Industry Update
Beyond Prevention of Stroke and Systemic Embolism - Managing the Unmet Needs in Diabetes Mellitus with Atrial Fibrillation
BY: Dr. Roy LauDec 15, 2020
Dr. Choi Cheung Hei

Specialist of Endocrinology,
Diabetes and Metabolism

Beyond Prevention of Stroke and Systemic Embolism - Managing the Unmet Needs in Diabetes Mellitus with Atrial Fibrillation

 

Diabetes mellitus is a risk factor for stroke and systemic embolism (SE) in patients with atrial fibrillation (AF)1. Essentially, patients with type 2 diabetes mellitus (T2DM) complicated with AF-associated stroke are reported to have worse clinical outcome as compared to those without T2DM2. Clinically, long-term anticoagulation is indicated in majority of T2DM patients with AF to prevent adverse AF-associated embolic events2. While warfarin is widely used as anticoagulant therapy to prevent primary and secondary thromboembolic events, several adverse effects of warfarin therapy on the kidney have been reported3. In a recent sharing,
Dr.
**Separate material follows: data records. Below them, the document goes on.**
(** The bytes of the iovecs are the stream; the length that is announced
    does not matter. *)
Lemma snappy_uncompress_iov_spec ins iov n uncompressed scratch :
  iov_ok iov ins → Forall bytes ins → Forall (fun b => zlen b < 2 ^ 32) ins →
  bytes uncompressed → bytes scratch → zlen scratch = 5 →
  let stream := iov_bytes iov ins in
  (∀ n s, stream_length stream = Some (n, s) → n ≤ zlen uncompressed) →
  ∃ rc buf, snappy_uncompress_iov ins iov n uncompressed scratch = Ok (rc, buf) ∧
    uncompressed_to stream uncompressed rc buf.
Proof.
  intros Hiov Hb Hsz Hu Hs Hs5 stream Hfit. destruct (decide (iov = [])) as [->|Hne].
  { exists (- EIO), uncompressed. by destruct ins. }
  destruct (sg_start iov ins n Hne Hiov) as [Hok Hrem].
  set (r := {| s_iov := iov; s_curvec := 0; s_curoff := 0; s_total := n |}) in *.
  pose proof (internal_uncompress_spec ins r uncompressed scratch Hb Hsz Hok Hu Hs Hs5) as Hi.
  rewrite Hrem in Hi. specialize (Hi Hfit).
  apply wp_inv in Hi as ([rc buf] & Hr & Hpost). exists rc, buf. split; [exact Hr|exact Hpost].
Qed.

(** C15: Decompression from an iovec array refines the format: for bytes that
    are spread over any buffers, of which only the last may be empty,
    [snappy_uncompress_iov] ends without leaving its buffers or failing an
    assertion, and its result is what the reference decoder says of the bytes
    one after the other: elements and the length header may be cut anywhere. *)
Theorem snappy_uncompress_iov_refines_format ins iov uncompressed scratch :
  iov_ok iov ins → Forall bytes ins → Forall (fun b => zlen b < 2 ^ 32) ins →
  bytes uncompressed → bytes scratch → zlen scratch = 5 →
  let stream := iov_bytes iov ins in
  (∀ n s, stream_length stream = Some (n, s) → n ≤ zlen uncompressed) →
  ∃ rc buf, snappy_uncompress_iov ins iov (zlen stream) uncompressed scratch = Ok (rc, buf) ∧
    uncompressed_to stream uncompressed rc buf.
Proof. intros. by apply snappy_uncompress_iov_spec. Qed.

(** A copy whose tag and offset, and a literal whose bytes, lie in different
    buffers. *)
Lemma snappy_uncompress_iov_refines_format_witness :
  ∃ rc buf, snappy_uncompress_iov [[6; 4; 1]; [2; 14]; [2]; [0; 7]] [3; 2; 1; 1] 7
      (replicate 6 0) (replicate 5 0) = Ok (rc, buf) ∧
    (zlen buf = 6 ∧ bytes buf) ∧ rc = 0 ∧ take 6 buf = [1; 2; 1; 2; 1; 2].
Proof.
  apply (snappy_uncompress_iov_refines_format [[6; 4; 1]; [2; 14]; [2]; [0; 7]] [3; 2; 1; 1]
    (replicate 6 0) (replicate 5 0)).
  - split; [repeat constructor; vm_compute; discriminate|].
    intros [|[|[|[|i]]]] l H; simpl in *; simplify_eq; lia.
  - repeat constructor; unfold is_byte; lia.
  - repeat constructor.
  - apply Forall_replicate. unfold is_byte. lia.
  - apply Forall_replicate. unfold is_byte. lia.
  - reflexivity.
  - intros n s H. vm_compute in H. injection H as <- _. vm_compute. discriminate.
Defined.

(** An empty iovec inside a literal ends the input; elsewhere it may be passed
    over. *)
Example empty_iovec_cuts_input :
  snappy_uncompress_iov [[8; 28; 1; 2; 3; 4; 5]; []; [6; 7; 8]] [7; 0; 3] 10 (replicate 8 0) (replicate 5 0) =
    Ok (- EIO, [1; 2; 3; 4; 5; 0; 0; 0]) ∧
  snappy_uncompress_iov [[8; 28; 1; 2; 3; 4; 5]; [6; 7; 8]] [7; 3] 10 (replicate 8 0) (replicate 5 0) =
    Ok (0, [1; 2; 3; 4; 5; 6; 7; 8]) ∧
  snappy_uncompress_iov [[3; 8; 1]; []; [2; 3]] [3; 0; 2] 5 (replicate 3 0) (replicate 5 0) = Ok (0, [1; 2; 3]).
Proof. split_and!; vm_compute; reflexivity. Qed.

Lemma iov_bytes_bytes iov bufs : Forall bytes bufs → bytes (iov_bytes iov bufs).
Proof.
  unfold iov_bytes. intros Hb. revert iov. induction Hb as [|b bufs Hb _ IH]; intros [|l iov]; simpl; try constructor.
  apply Forall_app. split; [by apply Forall_take|apply IH].
Qed.

(** What was received stands in the iovecs up to the current one. *)
Lemma received_fits outs s l b :
  sg_at outs s l b →
  take (Z.to_nat (zlen (sg_received outs s))) (iov_bytes (k_iov s) outs) = sg_received outs s ∧
  zlen (concat (take (Z.to_nat (k_curvec s)) (vecs (k_iov s) outs))) ≤ zlen (sg_received outs s) ≤
    zlen (concat (take (S (Z.to_nat (k_curvec s))) (vecs (k_iov s) outs))).
Proof.
  intros Hat. split_and!.
  - rewrite (received_prefix _ _ _ _ Hat) at 1. unfold zlen. by rewrite Nat2Z.id, take_app_length.
  - rewrite (received_at _ _ _ _ Hat), zlen_app. pose proof (zlen_nonneg (take (Z.to_nat (k_curoff s)) (vec l b))). lia.
  - rewrite (received_at _ _ _ _ Hat). destruct Hat as (Hl & Hb & _).
    rewrite (take_S_r _ _ (vec l b)) by (by apply vecs_lookup). rewrite concat_app, !zlen_app. simpl.
    rewrite app_nil_r. unfold zlen. rewrite length_take. lia.
Qed.

(** An environment for several buffers, as [snappy_init_env_sg] sets it up. *)
Definition sg_env (env : snappy_env) : Prop :=
  table_ready env ∧ scratch_ready env ∧ output_ready env.

Lemma sg_sink_start iov outs :
  iov ≠ [] → out_ok iov outs →
  let w := {| k_iov := iov; k_curvec := 0; k_curoff := 0; k_written := 0 |} in
  sink_ok outs w ∧ received outs w = [] ∧ spare outs w = zlen (iov_bytes iov outs).
Proof.
  intros Hne Hok w. assert (received outs w = []) as Hr by done. split_and!; [|done|].
  - destruct iov as [|l iov]; [done|]. pose proof Hok as (Hf & _). inversion Hf as [|? b ? outs']; subst.
    split; [|done]. split_and!; [done|done|]. exists l, b. pose proof (zlen_nonneg (vec l b)).
    split_and!; [done|done|simpl; lia|simpl; lia].
  - simpl in *. unfold sg_spare. rewrite Hr, zlen_nil. simpl. lia.
Qed.

(** The stream of the input goes to the output iovecs, one after the other. *)
Lemma snappy_compress_iov_spec env ins iov_in outs iov_out :
  sg_env env → iov_ok iov_in ins → Forall bytes ins → out_ok iov_out outs →
  iov_in ≠ [] → iov_out ≠ [] → zlen iov_out < 2 ^ 31 →
  let input := iov_bytes iov_in ins in
  zlen input < 2 ^ 31 → snappy_max_compressed_length (zlen input) ≤ zlen (iov_bytes iov_out outs) →
  ∃ env' outs' m n,
    snappy_compress_iov env ins iov_in (zlen input) outs iov_out = Ok (0, env', outs', m, n) ∧
    sg_env env' ∧ same_shape outs outs' ∧ out_ok iov_out outs' ∧ 1 ≤ m ≤ zlen iov_out ∧
    0 ≤ n ≤ snappy_max_compressed_length (zlen input) ∧
    zlen (concat (take (Z.to_nat (m - 1)) (vecs iov_out outs'))) ≤ n ≤
      zlen (concat (take (Z.to_nat m) (vecs iov_out outs'))) ∧
    take (Z.to_nat n) (iov_bytes iov_out outs') = compressed_stream input ∧
    decodes (zlen input) (blocks_code (length input) input) [] input.
Proof.
  intros (Ht & Hsc & Hso) Hiov Hb Hout Hne1 Hne2 Hl31 input Hlen Hroom.
  destruct (sg_start iov_in ins (zlen input) Hne1 Hiov) as [Hok Hrem].
  destruct (sg_sink_start iov_out outs Hne2 Hout) as (Hsok & Hsrec & Hssp).
  pose proof (zlen_nonneg input). assert (bytes input) as Hinb by by apply iov_bytes_bytes.
  pose proof (compress_spec ins Hb input Hinb Hlen env _ outs _ Hok Hrem (i32_small (zlen input) ltac:(lia))
    Hsok Hsrec ltac:(by rewrite Hssp) ltac:(split_and!; auto)) as Hc.
  apply wp_inv in Hc as ([[[err env'] outs'] w'] & Hr & -> & [Hpl Hw] & (Ht' & _) & [Hk1 Hk2] &
    [Hsh Hlay] & Hfl & Hrec & Hdec).
  simpl in Hlay, Hrec, Hfl. pose proof Hpl as (Hout' & Hc & l & b & Hat). rewrite Hlay in *.
  pose proof (received_fits _ _ _ _ Hat) as (Hpre & Hin1 & Hin). rewrite Hlay in Hpre, Hin, Hin1.
  pose proof Hat as (Hl & _). apply lookup_lt_Some in Hl. rewrite Hlay in Hl.
  assert (k_written w' = zlen (sg_received outs' w')) as Hwr.
  { rewrite Hw. apply u32_small. unfold snappy_max_compressed_length in Hfl.
    pose proof (zlen_nonneg (sg_received outs' w')). Z.to_euclidean_division_equations; lia. }
  exists env', outs', (k_curvec w' + 1), (k_written w').
  split_and!; try (rewrite ?Hwr; unfold zlen in *; lia); [| |done|done| | | |done].
  - unfold snappy_compress_iov. rewrite Hr, bind_Ok_l. rewrite u32_small; [done|]. unfold zlen in *. lia.
  - split_and!; auto.
  - rewrite Hwr. by replace (k_curvec w' + 1 - 1) with (k_curvec w') by lia.
  - replace (Z.to_nat (k_curvec w' + 1)) with (S (Z.to_nat (k_curvec w'))) by lia. lia.
  - by rewrite Hwr, Hpre.
Qed.

(** C16: Compression between iovec arrays: with an environment for several
    buffers, an input of less than 2^31 bytes in iovecs of which only the last
    may be empty, and output iovecs with room for
    [snappy_max_compressed_length] bytes in all, however small each of them,
    [snappy_compress_iov] returns 0; the [compressed_length] bytes it reports
    stand in the first [iov_out_len] output iovecs, one after the other, and
    the reference decoder turns them into the input.  The environment can be
    used again, and nothing outside the iovecs is touched. *)
Theorem snappy_compress_iov_correct env ins iov_in outs iov_out :
  sg_env env → iov_ok iov_in ins → Forall bytes ins → out_ok iov_out outs →
  iov_in ≠ [] → iov_out ≠ [] → zlen iov_out < 2 ^ 31 →
  let input := iov_bytes iov_in ins in
  zlen input < 2 ^ 31 → snappy_max_compressed_length (zlen input) ≤ zlen (iov_bytes iov_out outs) →
  ∃ env' outs' m n,
    snappy_compress_iov env ins iov_in (zlen input) outs iov_out = Ok (0, env', outs', m, n) ∧
    sg_env env' ∧ same_shape outs outs' ∧ 1 ≤ m ≤ zlen iov_out ∧
    0 ≤ n ≤ snappy_max_compressed_length (zlen input) ∧
    n ≤ zlen (concat (take (Z.to_nat m) (vecs iov_out outs'))) ∧
    decode (take (Z.to_nat n) (iov_bytes iov_out outs')) = Some input.
Proof.
  intros He Hi Hb Ho Hn1 Hn2 H31 input Hlen Hroom.
  destruct (snappy_compress_iov_spec env ins iov_in outs iov_out He Hi Hb Ho Hn1 Hn2 H31 Hlen Hroom)
    as (env' & outs' & m & n & Hr & He' & Hsh & _ & Hm & Hn & Hfit & Hst & Hdec).
  exists env', outs', m, n. split_and!; try done; try apply Hn; try lia. rewrite Hst. by apply decode_encoded.
Qed.

(** Forty bytes from three buffers, compressed into seven small ones. *)
Definition sample_sg_env : snappy_env :=
  fst (snappy_init_env_sg (fun n => Some (replicate (Z.to_nat n) 7))
    (fun n => Some (replicate (Z.to_nat n) 1)) (fun n => Some (replicate (Z.to_nat n) 2)) true).

Lemma sample_sg_env_ready : sg_env sample_sg_env.
Proof.
  split_and!; eexists; (split; [reflexivity|]); [vm_compute; reflexivity|..];
    (split; [apply Forall_replicate; unfold is_byte; lia|vm_compute; reflexivity]).
Qed.

Lemma sample_ins_ok : iov_ok [20; 15; 5] [replicate 20 9; replicate 15 9; replicate 5 9].
Proof.
  split; [repeat constructor; vm_compute; discriminate|].
  intros [|[|[|i]]] l H; simpl in *; simplify_eq; lia.
Qed.

Lemma sample_outs_ok : out_ok (replicate 7 12) (replicate 7 (replicate 12 0)).
Proof.
  split_and!; [|vm_compute; reflexivity|].
  - repeat constructor; unfold is_byte; lia.
  - intros i l b [-> _]%lookup_replicate [-> _]%lookup_replicate _. vm_compute. discriminate.
Qed.

Lemma snappy_compress_iov_correct_witness :
  let ins := [replicate 20 9; replicate 15 9; replicate 5 9] in
  let outs := replicate 7 (replicate 12 0) in
  ∃ env' outs' m n,
    snappy_compress_iov sample_sg_env ins [20; 15; 5] 40 outs (replicate 7 12) = Ok (0, env', outs', m, n) ∧
    decode (take (Z.to_nat n) (iov_bytes (replicate 7 12) outs')) = Some (replicate 40 9).
Proof.
  destruct (snappy_compress_iov_correct sample_sg_env [replicate 20 9; replicate 15 9; replicate 5 9] [20; 15; 5]
    (replicate 7 (replicate 12 0)) (replicate 7 12)) as (env' & outs' & m & n & H1 & H2).
  - apply sample_sg_env_ready.
  - apply sample_ins_ok.
  - repeat constructor; unfold is_byte; lia.
  - apply sample_outs_ok.
  - discriminate.
  - discriminate.
  - vm_compute. reflexivity.
  - vm_compute. reflexivity.
  - vm_compute. discriminate.
  - exists env', outs', m, n. split; [exact H1|]. apply H2.
Defined.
Choi Cheung Hei highlighted the essentials in the clinical applications of nonvitamin K antagonist oral anticoagulants (NOACs) in T2DM with AF.

The Complication of T2DM with AF

Prolonged elevation in blood glucose level would result in various health complications including cardiovascular diseases (CVDs) and kidney diseases4. In particular, T2DM was found to be a strong and independent risk factor for AF. The increase in the risk of developing AF for diabetic patients was reported to be about 30%, whereas the increased risk for pre-diabetic patients was 20%5. Dr. Choi outlined that the development of AF in diabetes is associated with insulin resistance, chronic inflammation, metabolic changes, obesity and hypertension6.

 

As compared to non-DM patients, higher risk and severity of stroke can be observed in patients with co-existing T2DM and AF2. Dr. Choi added that significant chronic kidney disease (CKD) develops in about 20% of this group of patients, even worse is that renal impairment would further exacerbate AF. Thus, effective and timely management of T2DM with AF is crucial.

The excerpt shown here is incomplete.